## WORK ITEM
For the data below, give again exactly the lines from the one containing "subst b. left. apply HbW." through the one containing "mid y b Lc k → (xstate", both ends included, and no others.

## EXTRACTED INFORMATION
(* ===== verification/ForkSpec.v ===== *)
(** * What [fork] makes

    The composition of address-space cloning, the kernel heap, the process table
    and the extended CPU state that [proc_fork] performs: on success the child
    resumes exactly where its parent made the system call. *)

From S2P Require Import Prelude Mem CString Block Pmm Frames Heap HeapOwn Xstate Pipe ProcTable Signal Sched Vmm VmmProofs VmmSpec VmmWalk VmmDestroy VmmClone Proc.

(** ** One slot of the table *)

Definition put (s : sched) (i : Z) (y : proc_t) : sched := upd s i (λ _, y).

Lemma proc_put s i y j : 0 ≤ i < zlen (procs s) → 0 ≤ j → proc (put s i y) j = if i =? j then y else proc s j.
Proof. apply proc_upd. Qed.
Lemma upd_put s i y f : 0 ≤ i < zlen (procs s) → upd (put s i y) i f = put s i (f y).
Proof.
  intros Hi. unfold upd at 1. rewrite proc_put, Z.eqb_refl by lia. unfold put, upd, with_procs. cbn. by rewrite aset_aset.
Qed.
Lemma put_self s i : 0 ≤ i < zlen (procs s) → put s i (proc s i) = s.
Proof. intros Hi. unfold put, upd, with_procs, proc. rewrite aset_id by done. by destruct s. Qed.
Lemma zlen_put s i y : zlen (procs (put s i y)) = zlen (procs s).
Proof. cbn. apply zlen_aset. Qed.

(** The slot [i] of the child of [p]; [x] is what the slot held before, [uf] the
    parent's system-call frame. *)
Definition child_image (mc : machine) (p x : proc_t) (i ks phys virt xs : Z) (uf : user_frame) (r15 : Z)
    (st : proc_state_t) (nxt : Z) : proc_t :=
  mkProc i st (u64 (ks + SCHED_STACK_SIZE - 8)) (uf_rip uf) phys virt ks (u64 (uf_rsp uf + 8)) nxt true (pid p) 0 false
         (saved_regs mc uf r15) (Z.lor (uf_rflags uf) 0x200) (name p) (sig_blocked p) 0 (sig_handler p) (sig_mask p)
         (sig_flags p) 0 0 (ring3_trampoline mc) PROC_CANARY 0 0 xs (wait_chan x) (priority p) i i 1 0.

Section fork.
Context {F : Type} `{FA : FrameAlloc F} `{FL : !FrameAllocLaws F}.
Context (mc : machine).
Hypothesis Hx : xsave_ok mc.
Hypothesis Hfpu : mem_bytes (live_fpu mc).
Implicit Types k : kern F.

(** A system-call frame on a kernel stack that is not written. *)
Lemma frame_kept W L h h' bk :
  holds h L → unchanged W L h h' → bk ∈ L → ¬ (bk ∈ W) → SCHED_STACK_SIZE ≤ bk.2 →
  read_frame (hmem h') bk.1 = read_frame (hmem h) bk.1.
Proof.
  intros Hh Hk B1 B2 B3. destruct (holds_range _ _ bk Hh B1) as (R1 & _ & R3 & _). unfold SCHED_STACK_SIZE in B3.
  assert (E : ∀ n, 1 ≤ n ≤ 10 → kstack_word (hmem h') bk.1 n = kstack_word (hmem h) bk.1 n).
  { intros n Hn. unfold kstack_word, SCHED_STACK_SIZE. rewrite u64_small by lia. apply ld64_frame.
    intros z Hz. apply (Hk bk B1 B2). unfold in_block. lia. }
  unfold read_frame. by rewrite !E by lia.
Qed.

(** ** Building the child

    [k0] is the state in which the child's kernel stack, the block [bks], has
    just been allocated; [L] are the blocks held then.  The slot [i] may still
    have the save area of an earlier process, in the block [b0].  Up to the end
    of [fork] only the blocks [W] are written. *)
Section build.
Context k0 (L : list block) (i : Z) (bks b0 : block) (W : list block).
Hypothesis Hi : 0 ≤ i < zlen (procs (k_sched k0)).
Hypothesis HbW : bks ∈ W ∧ b0 ∈ W.
Hypothesis Hbks : bks ∈ L.
Hypothesis Hb0 : xstate (proc (k_sched k0) i) ≠ 0 → b0 ≠ bks.

(** The slot holds [y], whose save area is in the block [b]. *)
Record mid (y : proc_t) (b : block) (Lc : list block) k : Prop := {
  md_sched : k_sched k = put (k_sched k0) i y;
  md_vm : k_vm k = k_vm k0;
  md_pipes : k_pipes k = k_pipes k0;
  md_hold : holds (k_heap k) Lc;
  md_sub : L ⊆ Lc;
  md_keep : unchanged W L (k_heap k0) (k_heap k);
  md_area : xstate y ≠ 0 → b ∈ Lc ∧ area_in mc (hmem (k_heap k)) b (xstate y);
  md_own : xstate y ≠ 0 → if xstate (proc (k_sched k0) i) =? 0 then ¬ (b ∈ L) else b = b0;
}.

Lemma md_apart y b Lc k : mid y b Lc k → xstate y ≠ 0 → b ≠ bks.
Proof.
  intros M Hy. pose proof (md_own _ _ _ _ M Hy) as Ho. destruct (Z.eqb_spec (xstate (proc (k_sched k0) i)) 0) as [|Hn].
  - intros ->. by apply Ho.
  - subst b. by apply Hb0.
Qed.

Lemma mid_upd y b Lc k f : mid y b Lc k → xstate (f y) = xstate y → mid (f y) b Lc (upd_proc k i f).
Proof.
  intros [M1 M2 M3 M4 M5 M6 M7 M8] Ef. constructor; cbn; try done; [|by rewrite Ef..].
  rewrite M1. by apply upd_put.
Qed.

(** A write to a block that is not the save area's. *)
Lemma mid_write y b Lc k c m' :
  mid y b Lc k → c ∈ Lc → c ∈ W → (xstate y ≠ 0 → c ≠ b) → mem_bytes m' →
  (∀ x, ¬ in_block c x → m' x = hmem (k_heap k) x) →
  mid y b Lc (with_hmem k m') ∧ unchanged [c] Lc (k_heap k) (set_hmem (k_heap k) m').
Proof.
  intros [M1 M2 M3 M4 M5 M6 M7 M8] Hc HcW Hcb Hm Hout.
  destruct (holds_write (k_heap k) Lc c m' M4 Hc Hm Hout) as [Hh Hk]. split; [|done].
  constructor; cbn [with_hmem with_heap k_sched k_vm k_pipes k_heap]; try done.
  - eapply unchanged_trans; [exact M6|exact Hk|done|]. intros z ->%list_elem_of_singleton. done.
  - intros Hy. destruct (M7 Hy) as [Hb (A1 & A2 & A3 & A4)]. split; [done|]. split_and!; [done..|].
    rewrite <- A4. destruct Hx. apply ld64_frame. intros z Hz. cbn. apply (Hk b Hb); [|unfold in_block; lia].
    intros ->%list_elem_of_singleton. by apply Hcb.
Qed.

(** A write to the save area. *)
Lemma mid_write_area y b Lc k m' :
  mid y b Lc k → b ∈ W ∨ ¬ (b ∈ L) → xstate y ≠ 0 → mem_bytes m' →
  (∀ x, x < xstate y ∨ xstate y + xsave_size mc ≤ x → m' x = hmem (k_heap k) x) →
  mid y b Lc (with_hmem k m') ∧ unchanged [b] Lc (k_heap k) (set_hmem (k_heap k) m').
Proof.
  intros [M1 M2 M3 M4 M5 M6 M7 M8] HbW' Hy Hm Hout. destruct (M7 Hy) as [Hb Ha].
  destruct (area_write mc (k_heap k) Lc b (xstate y) m' M4 Hb Ha Hm Hout) as (Hh & Hk & Ha'). split; [|done].
  constructor; cbn [with_hmem with_heap k_sched k_vm k_pipes k_heap]; try done.
  intros c Hc HcW x Hin. cbn. rewrite (Hk c); [by apply (M6 c)|by apply M5| |done].
  intros ->%list_elem_of_singleton. by destruct HbW'.
Qed.

Lemma own_writable y b Lc k : mid y b Lc k → xstate y ≠ 0 → b ∈ W ∨ ¬ (b ∈ L).
Proof.
  intros M Hy. pose proof (md_own _ _ _ _ M Hy) as Ho. destruct (xstate (proc (k_sched k0) i) =? 0); [by right|].
  subst b. left. apply HbW.
Qed.

(** [proc_ensure_xstate]: a slot without an area gets one if memory allows. *)
Lemma mid_ensure y b Lc k :
  mid y b Lc k → (xstate (proc (k_sched k0) i) ≠ 0 → xstate y ≠ 0) →
  ∃ xs b' Lc', mid (set_xstate y xs) b' Lc' (proc_ensure_xstate mc k i) ∧ Lc ⊆ Lc' ∧
    unchanged [] Lc (k_heap k) (k_heap (proc_ensure_xstate mc k i)) ∧
    (xstate y ≠ 0 → xs = xstate y).
Proof.
  intros M Hold. pose proof M as [M1 M2 M3 M4 M5 M6 M7 M8]. unfold proc_ensure_xstate.
  rewrite M1, proc_put, Z.eqb_refl by lia. destruct (Z.eqb_spec (xstate y) 0) as [Hz|Hz].
  2:{ exists (xstate y), b, Lc. split; [by replace (set_xstate y (xstate y)) with y by (by destruct y)|]. done. }
  pose proof (xstate_alloc mc Hx (k_heap k) Lc M4) as Ha. destruct (cpu_xstate_alloc mc (k_heap k)) as [xs h'].
  assert (Hs : k_sched (upd_proc k i (λ x, set_xstate x xs)) = put (k_sched k0) i (set_xstate y xs)).
  { cbn. rewrite M1. by apply upd_put. }
  destruct Ha as [[-> ->]|(Hnz & b' & Hn & Hh & Hk & Har & _)].
  - exists 0, b, Lc. split; [|split; [done|split; [done|tauto]]]. constructor; try done.
  - exists xs, b', (b' :: Lc). split; [|split; [by apply list_subseteq_cons|split; [done|tauto]]].
    constructor; cbn [with_heap k_heap k_vm k_pipes]; try done.
    + intros z Hz'. apply list_elem_of_further. by apply M5.
    + eapply (unchanged_trans _ []); [exact M6|exact Hk|done|]. apply list_subseteq_nil.
    + intros _. split; [apply list_elem_of_here|done].
    + intros _. destruct (Z.eqb_spec (xstate (proc (k_sched k0) i)) 0) as [|Hne]; [|by apply Hold in Hne].
      intros Hb'. by apply Hn, M5.
Qed.
(** Words of the child's kernel stack. *)
Definition stack_word k (off : Z) : Z := ld64 (hmem (k_heap k)) (bks.1 + off).

Lemma stack_word_kept C Lc k k' off :
  unchanged C Lc (k_heap k) (k_heap k') → bks ∈ Lc → bks ∉ C → 0 ≤ off → off + 8 ≤ bks.2 →
  stack_word k' off = stack_word k off.
Proof. intros Hk Hin Hn H0 H1. apply ld64_frame. intros z Hz. apply (Hk bks Hin Hn). unfold in_block. lia. Qed.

## RESPONSE
  subst b. left. apply HbW.
Qed.

(** [proc_ensure_xstate]: a slot without an area gets one if memory allows. *)
Lemma mid_ensure y b Lc k :
  mid y b Lc k → (xstate (proc (k_sched k0) i) ≠ 0 → xstate y ≠ 0) →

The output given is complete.